### SUPPLIED MATERIAL
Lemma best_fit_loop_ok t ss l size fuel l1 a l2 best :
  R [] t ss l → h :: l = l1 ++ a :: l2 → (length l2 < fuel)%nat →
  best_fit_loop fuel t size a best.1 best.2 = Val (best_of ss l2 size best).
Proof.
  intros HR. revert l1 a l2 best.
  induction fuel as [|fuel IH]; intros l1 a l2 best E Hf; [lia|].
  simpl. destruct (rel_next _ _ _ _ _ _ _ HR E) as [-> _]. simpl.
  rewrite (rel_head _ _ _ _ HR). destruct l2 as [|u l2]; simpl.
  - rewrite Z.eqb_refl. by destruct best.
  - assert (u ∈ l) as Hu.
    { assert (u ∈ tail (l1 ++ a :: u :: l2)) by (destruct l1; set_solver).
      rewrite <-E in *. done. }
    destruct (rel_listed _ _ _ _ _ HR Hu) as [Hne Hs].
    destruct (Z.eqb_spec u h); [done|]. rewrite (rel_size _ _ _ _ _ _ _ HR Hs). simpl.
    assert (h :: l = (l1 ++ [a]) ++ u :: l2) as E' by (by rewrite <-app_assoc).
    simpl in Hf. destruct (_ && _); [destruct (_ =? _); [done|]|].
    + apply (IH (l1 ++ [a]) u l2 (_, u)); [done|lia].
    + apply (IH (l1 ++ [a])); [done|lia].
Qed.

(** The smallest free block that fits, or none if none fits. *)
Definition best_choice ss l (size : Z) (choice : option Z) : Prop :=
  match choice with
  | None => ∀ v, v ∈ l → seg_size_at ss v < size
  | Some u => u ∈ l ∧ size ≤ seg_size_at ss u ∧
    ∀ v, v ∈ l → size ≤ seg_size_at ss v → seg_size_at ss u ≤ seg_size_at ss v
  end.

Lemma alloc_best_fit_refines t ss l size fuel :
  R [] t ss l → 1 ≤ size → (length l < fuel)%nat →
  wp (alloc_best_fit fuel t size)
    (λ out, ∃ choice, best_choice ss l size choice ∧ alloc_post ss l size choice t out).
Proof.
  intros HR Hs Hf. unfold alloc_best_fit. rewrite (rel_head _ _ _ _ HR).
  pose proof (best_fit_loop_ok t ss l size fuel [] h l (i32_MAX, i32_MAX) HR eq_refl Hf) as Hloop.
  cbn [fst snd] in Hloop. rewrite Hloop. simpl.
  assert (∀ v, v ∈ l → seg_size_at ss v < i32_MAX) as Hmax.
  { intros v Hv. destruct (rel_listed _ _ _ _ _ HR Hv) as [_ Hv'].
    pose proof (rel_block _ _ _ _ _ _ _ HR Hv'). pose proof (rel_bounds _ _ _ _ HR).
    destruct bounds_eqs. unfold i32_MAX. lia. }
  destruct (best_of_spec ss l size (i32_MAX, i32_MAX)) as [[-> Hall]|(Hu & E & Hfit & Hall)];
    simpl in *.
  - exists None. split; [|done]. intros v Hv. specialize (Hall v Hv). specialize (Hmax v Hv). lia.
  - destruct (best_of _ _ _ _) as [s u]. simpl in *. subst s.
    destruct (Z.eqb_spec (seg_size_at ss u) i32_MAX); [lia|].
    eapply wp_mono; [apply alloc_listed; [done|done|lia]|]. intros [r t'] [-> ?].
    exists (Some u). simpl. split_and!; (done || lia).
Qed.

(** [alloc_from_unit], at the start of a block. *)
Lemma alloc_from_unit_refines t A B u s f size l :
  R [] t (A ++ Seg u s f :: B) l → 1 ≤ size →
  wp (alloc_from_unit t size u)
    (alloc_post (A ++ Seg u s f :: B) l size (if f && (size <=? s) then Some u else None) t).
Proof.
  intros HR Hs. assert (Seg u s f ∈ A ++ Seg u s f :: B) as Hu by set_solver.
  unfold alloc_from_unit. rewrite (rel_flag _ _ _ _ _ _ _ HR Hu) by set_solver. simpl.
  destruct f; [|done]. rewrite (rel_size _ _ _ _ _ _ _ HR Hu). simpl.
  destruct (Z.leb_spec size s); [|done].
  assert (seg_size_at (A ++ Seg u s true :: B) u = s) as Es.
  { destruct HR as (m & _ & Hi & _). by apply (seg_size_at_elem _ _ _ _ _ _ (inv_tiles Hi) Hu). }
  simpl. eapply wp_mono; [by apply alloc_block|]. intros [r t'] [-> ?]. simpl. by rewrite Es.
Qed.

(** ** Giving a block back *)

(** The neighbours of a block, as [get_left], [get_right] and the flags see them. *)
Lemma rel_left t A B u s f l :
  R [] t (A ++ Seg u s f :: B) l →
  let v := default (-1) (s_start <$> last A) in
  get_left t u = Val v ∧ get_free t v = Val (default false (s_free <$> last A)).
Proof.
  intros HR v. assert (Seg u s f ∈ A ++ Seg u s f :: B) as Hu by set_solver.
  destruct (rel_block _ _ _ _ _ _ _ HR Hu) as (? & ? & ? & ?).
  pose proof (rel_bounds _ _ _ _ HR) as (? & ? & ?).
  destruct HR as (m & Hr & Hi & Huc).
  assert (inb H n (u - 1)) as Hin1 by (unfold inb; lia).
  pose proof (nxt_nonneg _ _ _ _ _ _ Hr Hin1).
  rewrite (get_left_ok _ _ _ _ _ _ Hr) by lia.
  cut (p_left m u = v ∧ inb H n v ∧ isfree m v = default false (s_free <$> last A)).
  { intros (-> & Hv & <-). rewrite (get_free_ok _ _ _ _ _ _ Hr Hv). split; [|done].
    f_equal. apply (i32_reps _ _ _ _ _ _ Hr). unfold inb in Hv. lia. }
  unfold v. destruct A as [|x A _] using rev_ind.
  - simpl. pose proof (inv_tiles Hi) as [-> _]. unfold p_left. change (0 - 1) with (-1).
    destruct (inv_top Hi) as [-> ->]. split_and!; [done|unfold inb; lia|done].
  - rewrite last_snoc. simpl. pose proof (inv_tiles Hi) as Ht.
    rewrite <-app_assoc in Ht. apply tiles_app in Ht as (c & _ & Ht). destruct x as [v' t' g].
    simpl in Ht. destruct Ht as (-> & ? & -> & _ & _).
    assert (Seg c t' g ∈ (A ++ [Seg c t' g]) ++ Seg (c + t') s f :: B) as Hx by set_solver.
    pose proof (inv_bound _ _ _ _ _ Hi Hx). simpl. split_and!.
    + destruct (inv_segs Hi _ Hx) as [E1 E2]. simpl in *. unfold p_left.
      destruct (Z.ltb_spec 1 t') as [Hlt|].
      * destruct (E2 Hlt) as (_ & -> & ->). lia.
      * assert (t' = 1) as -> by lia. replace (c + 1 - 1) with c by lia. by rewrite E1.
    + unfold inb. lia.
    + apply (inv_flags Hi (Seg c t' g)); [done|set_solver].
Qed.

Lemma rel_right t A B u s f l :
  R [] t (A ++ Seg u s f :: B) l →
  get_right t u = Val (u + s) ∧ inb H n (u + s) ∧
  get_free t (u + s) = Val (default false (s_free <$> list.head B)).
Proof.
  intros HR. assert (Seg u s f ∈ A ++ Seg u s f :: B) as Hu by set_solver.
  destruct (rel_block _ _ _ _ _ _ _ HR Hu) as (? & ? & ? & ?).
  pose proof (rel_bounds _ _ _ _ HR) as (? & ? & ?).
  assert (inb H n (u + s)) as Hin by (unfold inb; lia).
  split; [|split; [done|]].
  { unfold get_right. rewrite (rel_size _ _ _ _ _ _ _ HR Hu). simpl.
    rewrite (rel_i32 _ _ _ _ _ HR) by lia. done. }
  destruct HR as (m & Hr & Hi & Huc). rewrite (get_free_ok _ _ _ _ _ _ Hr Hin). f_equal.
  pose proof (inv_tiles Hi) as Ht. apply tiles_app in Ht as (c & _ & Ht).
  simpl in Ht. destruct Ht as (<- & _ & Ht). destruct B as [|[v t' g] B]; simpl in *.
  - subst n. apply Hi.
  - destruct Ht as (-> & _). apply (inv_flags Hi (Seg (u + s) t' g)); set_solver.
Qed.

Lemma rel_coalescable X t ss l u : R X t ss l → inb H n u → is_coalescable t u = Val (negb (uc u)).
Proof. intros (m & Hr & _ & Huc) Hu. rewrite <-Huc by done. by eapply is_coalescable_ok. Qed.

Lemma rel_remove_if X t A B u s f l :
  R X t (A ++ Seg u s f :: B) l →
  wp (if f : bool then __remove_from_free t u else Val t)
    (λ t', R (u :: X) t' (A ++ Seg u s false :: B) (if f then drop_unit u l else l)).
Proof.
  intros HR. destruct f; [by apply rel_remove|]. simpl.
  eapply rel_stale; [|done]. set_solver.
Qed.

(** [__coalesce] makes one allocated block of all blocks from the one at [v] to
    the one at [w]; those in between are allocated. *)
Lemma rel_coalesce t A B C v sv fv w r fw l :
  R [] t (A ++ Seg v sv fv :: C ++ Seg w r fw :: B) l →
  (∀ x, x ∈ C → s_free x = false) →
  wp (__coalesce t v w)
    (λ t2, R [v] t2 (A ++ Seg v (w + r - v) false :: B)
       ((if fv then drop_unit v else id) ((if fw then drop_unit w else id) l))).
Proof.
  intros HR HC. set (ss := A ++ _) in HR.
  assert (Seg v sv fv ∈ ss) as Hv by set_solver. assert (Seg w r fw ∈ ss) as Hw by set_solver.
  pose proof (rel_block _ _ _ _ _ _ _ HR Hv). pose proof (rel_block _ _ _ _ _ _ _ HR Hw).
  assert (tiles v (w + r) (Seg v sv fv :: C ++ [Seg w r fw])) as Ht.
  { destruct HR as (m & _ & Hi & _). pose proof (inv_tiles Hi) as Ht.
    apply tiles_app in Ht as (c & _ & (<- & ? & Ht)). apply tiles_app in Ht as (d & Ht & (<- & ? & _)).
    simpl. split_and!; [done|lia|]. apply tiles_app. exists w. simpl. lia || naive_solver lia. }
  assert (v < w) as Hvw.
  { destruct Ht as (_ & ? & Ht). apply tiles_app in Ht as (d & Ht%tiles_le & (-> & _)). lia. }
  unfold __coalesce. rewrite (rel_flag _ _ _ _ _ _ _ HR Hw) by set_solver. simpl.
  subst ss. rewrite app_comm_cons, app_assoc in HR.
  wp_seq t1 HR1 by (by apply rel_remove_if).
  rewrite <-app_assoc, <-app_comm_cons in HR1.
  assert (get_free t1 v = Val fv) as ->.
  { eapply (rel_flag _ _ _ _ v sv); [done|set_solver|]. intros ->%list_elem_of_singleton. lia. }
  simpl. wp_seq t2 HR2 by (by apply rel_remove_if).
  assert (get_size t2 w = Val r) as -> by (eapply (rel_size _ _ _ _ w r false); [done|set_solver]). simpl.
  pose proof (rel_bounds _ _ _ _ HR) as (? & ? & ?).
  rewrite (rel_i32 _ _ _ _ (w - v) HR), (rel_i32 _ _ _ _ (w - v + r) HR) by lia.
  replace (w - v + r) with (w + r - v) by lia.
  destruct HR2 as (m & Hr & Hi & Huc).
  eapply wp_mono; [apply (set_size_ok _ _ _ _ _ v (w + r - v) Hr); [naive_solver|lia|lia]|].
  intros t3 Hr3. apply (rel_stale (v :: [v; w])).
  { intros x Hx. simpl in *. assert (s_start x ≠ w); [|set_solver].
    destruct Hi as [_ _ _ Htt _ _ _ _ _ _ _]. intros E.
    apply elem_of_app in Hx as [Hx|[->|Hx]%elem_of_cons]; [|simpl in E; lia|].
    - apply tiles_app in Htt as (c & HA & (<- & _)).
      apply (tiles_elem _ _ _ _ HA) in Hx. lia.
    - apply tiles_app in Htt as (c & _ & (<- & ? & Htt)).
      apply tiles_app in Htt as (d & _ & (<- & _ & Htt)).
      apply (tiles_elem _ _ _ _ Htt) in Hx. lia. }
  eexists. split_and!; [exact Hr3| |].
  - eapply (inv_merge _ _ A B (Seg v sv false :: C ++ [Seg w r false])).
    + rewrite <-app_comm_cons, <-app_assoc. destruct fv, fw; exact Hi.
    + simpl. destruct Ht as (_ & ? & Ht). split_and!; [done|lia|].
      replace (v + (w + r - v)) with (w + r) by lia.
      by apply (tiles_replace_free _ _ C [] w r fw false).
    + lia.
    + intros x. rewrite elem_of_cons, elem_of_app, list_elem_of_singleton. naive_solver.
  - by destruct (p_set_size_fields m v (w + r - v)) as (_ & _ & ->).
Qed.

### WHAT THE TASK REQUIRES
Each line from the top of the material above, through the one that contains "rewrite (rel_head _ _ _ _ HR). destruct", should be restated word for word.

### REPLY TO THE EXERCISE
Lemma best_fit_loop_ok t ss l size fuel l1 a l2 best :
  R [] t ss l → h :: l = l1 ++ a :: l2 → (length l2 < fuel)%nat →
  best_fit_loop fuel t size a best.1 best.2 = Val (best_of ss l2 size best).
Proof.
  intros HR. revert l1 a l2 best.
  induction fuel as [|fuel IH]; intros l1 a l2 best E Hf; [lia|].
  simpl. destruct (rel_next _ _ _ _ _ _ _ HR E) as [-> _]. simpl.
  rewrite (rel_head _ _ _ _ HR). destruct l2 as [|u l2]; simpl.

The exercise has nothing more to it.